The baron's luggage also yielded some bottles of curare, various microbial cultures, and nineteen sugar cubes, each containing anthrax. The two cubes in Trondheim are, apparently, the only survivors of this old incident. The baron claimed that he was only an honorable activist for Finnish independence, out to destroy supply lines to Russian-controlled areas. (Finland had been under loose control of the Russian czar and did win independence after the Bolshevik revolution.) Most historians suspect that he had traveled to Norway at the behest, and in the employ, of the Germans, who had authorized a program for infecting horses and reindeer with anthrax to disrupt the transport of British arms (on sleds pulled by these animals) through northern Norway.

The baron, expelled after a few weeks in custody, never carried out his harebrained scheme. The authors of the
Nature
letter, Caroline Redmond, Martin J. Pearce, Richard J. Manchee, and Bjorn P. Berdal, have inferred his intent:

The grinding of the sugar and its glass insert between the molar teeth of horses would probably result in a lethal infection as the anthrax spores entered the body, eventually facilitated through the small lesions produced in the wall of the alimentary tract by the broken glass. It is not known whether reindeer eat sugar lumps but presumably the baron never had the chance to carry out this piece of research.

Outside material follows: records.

Lemma cleared_lookup i e : envs cleared !! i = Some e <-> e = zero_env /\ 0 <= i < NENV.
Proof.
  unfold cleared. cbn [envs set_envs]. split.
  - intros H. apply elem_of_list_to_map_2, list_elem_of_fmap in H as (j & Heq & Hj).
    injection Heq as -> ->. apply elem_of_seqZ in Hj. split; [done|lia].
  - intros [-> Hi]. apply elem_of_list_to_map_1.
    + replace (_.*1) with (seqZ 0 NENV); [apply NoDup_seqZ|].
      rewrite <- list_fmap_compose. symmetry. apply list_fmap_id.
    + apply list_elem_of_fmap. exists i. split; [done|]. apply elem_of_seqZ. lia.
Qed.
#[global] Opaque cleared.

Lemma env_init_correct_witness :
  exists s', env_init cleared = Ret tt s' /\
    elinked (envs s') (env_free_list s') (seqZ 0 NENV) /\ env_inv (envs s') (env_free_list s').
Proof.
  apply (env_init_correct cleared).
  - intros i. split.
    + intros [e He]. apply cleared_lookup in He. apply He.
    + intros Hi. exists zero_env. apply cleared_lookup. split; [reflexivity|exact Hi].
  - intros i e He. apply cleared_lookup in He. destruct He as [-> _]. split; reflexivity.
Defined.

(** C36. Identifiers are not reused: the identifiers given to the successive environments of one
    slot are positive, name the slot, and any two of them within 524287 allocations differ,
    although the generation counter wraps around. *)
Theorem env_id_unique i (m n : nat) :
  0 <= i < NENV -> (1 <= m < n)%nat -> Z.of_nat n - Z.of_nat m < 2^19 - 1 ->
  nth_id i m <> nth_id i n /\ 0 < nth_id i n < 2^31 /\ ENVX (nth_id i n) = i.
Proof.
  intros Hi Hmn Hd. assert (Hi' := Hi). rewrite NENV_eq in Hi'.
  destruct m as [|m]; [lia|]. destruct n as [|n]; [lia|]. rewrite !nth_id_eq by done.
  rewrite ENVX_mod. unfold gen_id. split; [|split]; dlia.
Qed.

Lemma env_id_unique_witness :
  nth_id 5 1 <> nth_id 5 3 /\ 0 < nth_id 5 3 < 2^31 /\ ENVX (nth_id 5 3) = 5.
Proof. apply (env_id_unique 5 1 3); [rewrite NENV_eq; lia|lia|lia]. Defined.

(** C22. [env_alloc] fails exactly when no environment or no page is free, and then changes
    nothing.  Otherwise it returns a runnable environment with a new identifier and a user
    mode trap frame; nothing is mapped for it below UTOP, the kernel half of its page
    directory is the kernel's except for UVPT, which maps the directory itself, no other
    address space has changed, and the kernel's invariant holds. *)
Theorem env_alloc_correct A s parent :
  kinv A s ->
  match env_free_list s, page_free_list s with
  | None, _ => env_alloc parent s = Ret (- E_NO_FREE_ENV, None) s
  | Some _, None => env_alloc parent s = Ret (- E_NO_MEM, None) s
  | Some i, Some q => exists e kd s', kern_pgdir s = kva kd /\
      env_alloc parent s = Ret (0, Some i) s' /\ kinv A s' /\
      envs s !! i = Some e /\ envs s' = <[i := new_env parent i q e]> (envs s) /\
      ENVX (next_env_id (env_id e) i) = i /\ next_env_id (env_id e) i <> env_id e /\
      (forall va, 0 <= va < UTOP -> vmap (mem s') q va = None) /\
      (forall x, rdw (mem s') q x = if decide (x = PDX UVPT) then mkpte q PTE_U else rdw (mem s) kd x) /\
      (forall j ej va, j <> i -> envs s !! j = Some ej -> live ej = true -> 0 <= va < UTOP ->
         vmap (mem s') (root_of ej) va = vmap (mem s) (root_of ej) va)
  end.
Proof.
  intros H. destruct (env_alloc_fail A s parent H) as [Hf1 Hf2].
  destruct (env_free_list s) as [i|] eqn:Hi; [|by apply Hf1].
  destruct (page_free_list s) as [q|] eqn:Hq; [|by apply (Hf2 i)].
  destruct (env_alloc_spec A s parent i q H Hi Hq) as
    (e & kd & s' & He & Hst & (Hkd & HkA & Hkr & Hkz) & Hal & H' & Hfr & Hes & Hm & HqA & H0).
  assert (Hir := kinv_range A s i e H He).
  destruct (ei_id _ _ (ki_env _ _ H) i e He) as [Hid Hmod].
  destruct (next_env_id_ok i Hir (env_id e) Hid Hmod) as [Hnid Hnmod].
  assert (Hqk : q <> kd) by congruence.
  exists e, kd, s'. split; [done|]. split; [done|]. split; [done|]. split; [done|]. split; [done|].
  split; [|split; [|split; [|split]]].
  - rewrite ENVX_mod. rewrite NENV_eq in *. dlia.
  - by apply next_env_id_new.
  - intros va Hva. rewrite Hm. by apply (new_dir_empty A s).
  - intros x. by rewrite Hm, new_dir_self.
  - intros j ej va _ Hej Hlj Hva. rewrite Hm. by apply (new_dir_vmap A s q kd j).
Qed.

Lemma env_alloc_correct_witness :
  exists e kd s', kern_pgdir kex = kva kd /\ env_alloc 4096 kex = Ret (0, Some 2) s' /\
    kinv kex_A s' /\ envs s' = <[2 := new_env 4096 2 3 e]> (envs kex).
Proof.
  destruct (env_alloc_correct kex_A kex 4096 kex_inv) as (e & kd & s' & Hk & Ha & Hi & _ & He & _).
  exists e, kd, s'. split; [exact Hk|]. split; [exact Ha|]. split; [exact Hi|exact He].
Defined.

(** C21. [env_free] returns, puts the environment on the free list and gives back every
    reference its address space held: the reference count of each page drops by the number of
    its references from that address space, so a page nobody else maps is free afterwards.
    No mapping of another environment changes, no data page is written, and the kernel's
    invariant holds. *)
Theorem env_free_correct A s i e :
  kinv A s -> envs s !! i = Some e -> live e = true ->
  exists s', env_free i s = Ret tt s' /\ kinv A s' /\
    env_free_list s' = Some i /\ envs s' = <[i := freed (env_free_list s) e]> (envs s) /\
    (forall p, refs (mem s') (roots (envs s')) p =
       refs (mem s) (roots (envs s)) p - root_refs (mem s) p (root_of e)) /\
    (forall j ej va, j <> i -> envs s !! j = Some ej -> live ej = true -> 0 <= va < UTOP ->
       vmap (mem s') (root_of ej) va = vmap (mem s) (root_of ej) va) /\
    (forall pg y, ~ is_table (mem s) (roots (envs s)) pg -> rdw (mem s') pg y = rdw (mem s) pg y).
Proof.
  intros H He Hl. destruct (env_free_spec A s i e H He Hl) as (s' & Hf & H' & Hfr & Hfl & Hes & Ho).
  assert (Hi := kinv_range A s i e H He). destruct (kinv_root A s i e H He Hl) as (Hd & _ & _).
  exists s'. split; [done|]. split; [done|]. split; [done|]. split; [done|].
  pose proof (proj1 (ki_vm _ _ H)) as Ht.
  assert (HD := roots_free (envs s) i e (freed (env_free_list s) e) Hi He Hl eq_refl).
  split; [|split; [by apply (outside_others A s i e)|]].
  - intros p. rewrite (refs_perm _ _ _ p HD), refs_cons, Hes.
    rewrite (refs_frame (mem s) (mem s')); [lia|]. intros q y Hq.
    pose proof (ti_nodup _ _ _ Ht) as Hnd. rewrite HD in Hnd. apply NoDup_cons in Hnd as [Hnd _].
    assert (Hin : forall d, d ∈ roots (<[i:=freed (env_free_list s) e]> (envs s)) -> d ∈ roots (envs s)).
    { intros d Hd'. rewrite HD. by right. }
    destruct Hq as [Hq|(d' & x & Hq)].
    + apply Ho; [congruence|]. intros x Hx. by apply (tbl_pt_root A _ _ Ht _ x q Hx), Hin.
    + destruct Hq as (Hd' & Hq). assert (Hq' : pt_of (mem s) (roots (envs s)) d' x q) by (split; [by apply Hin|done]).
      apply Ho.
      * intros ->. by apply (tbl_pt_root A _ _ Ht d' x (root_of e)).
      * intros x' Hx'. destruct (pt_unique _ _ _ _ _ _ _ (ti_table _ _ _ Ht q ltac:(right; by exists d', x)) Hq' Hx').
        congruence.
  - intros pg y Hnt. apply Ho.
    + intros ->. apply Hnt. by left.
    + intros x Hx. apply Hnt. right. by exists (root_of e), x.
Qed.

As anthrax cannot be transmitted directly from animal to animal, the scheme probably would not have worked without a large supply of sugar cubes and very sweet teeth in the intended victims. But the authors do cite a potential danger to other participants: “However, if the meat from a dying animal had been consumed without adequate cooking, it is likely that human fatalities from gastrointestinal anthrax would have followed.” The authors end their letter with a frank admission:

This small but relatively important episode in the history of biological warfare is one of the few instances where there is confirmation of the intent to use a lethal microorganism as a weapon, albeit 80 years after the event. It did not, however, make any significant difference to the course of the Great War.